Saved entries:
(* ===== verification/Browser.v ===== *)
(** * The browser page

    The part of the browser the sign-in code works on: the two storages, the
    navigations of the router (newest first) and, for the components that create a
    workspace, their visible state and the requests in flight. *)
From S2P Require Import Prelude JsString Json Storage.
From stdpp Require Import gmap.
From Stdlib Require Import ZArith.

(** A workspace creation request: the bearer token, the body and the key under
    which the page remembers the attempt. *)
Record request := mkRequest {
  bearer : string; request_name : jsv; request_slug : jsv; request_key : string }.

Record page := mkPage {
  localStorage : items;
  sessionStorage : items;
  navigated : list string;
  requests : list request;
  processing : bool;
  page_error : string }.

Definition set_local (f : items → items) (p : page) : page :=
  mkPage (f (localStorage p)) (sessionStorage p) (navigated p) (requests p) (processing p)
    (page_error p).
Definition set_session (f : items → items) (p : page) : page :=
  mkPage (localStorage p) (f (sessionStorage p)) (navigated p) (requests p) (processing p)
    (page_error p).
Definition set_requests (f : list request → list request) (p : page) : page :=
  mkPage (localStorage p) (sessionStorage p) (navigated p) (f (requests p)) (processing p)
    (page_error p).

Definition local_get (k : string) : M page (option string) := gets (λ p, localStorage p !! k).
Definition local_set (k v : string) : M page unit := modify (set_local (insert k v)).
Definition session_get (k : string) : M page (option string) := gets (λ p, sessionStorage p !! k).
Definition session_set (k v : string) : M page unit := modify (set_session (insert k v)).
Definition session_remove (k : string) : M page unit := modify (set_session (delete k)).

(** [navigate(path, { replace: true })] *)
Definition navigate (path : string) : M page unit :=
  modify (λ p, mkPage (localStorage p) (sessionStorage p) (path :: navigated p) (requests p)
                 (processing p) (page_error p)).

Definition setProcessing (b : bool) : M page unit :=
  modify (λ p, mkPage (localStorage p) (sessionStorage p) (navigated p) (requests p) b
                 (page_error p)).
Definition setError (e : string) : M page unit :=
  modify (λ p, mkPage (localStorage p) (sessionStorage p) (navigated p) (requests p)
                 (processing p) e).
Definition fetch (r : request) : M page unit := modify (set_requests (λ l, l ++ [r])).

(** [!token]: no token, or the empty one. *)
Definition falsy_string (t : option string) : bool :=
  match t with None => true | Some s => bool_decide (s = "") end.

Problem to solve: Your task is to find each line in the entries that contains the string "Record" and copy it.

Response area:
Record request := mkRequest {
Record page := mkPage {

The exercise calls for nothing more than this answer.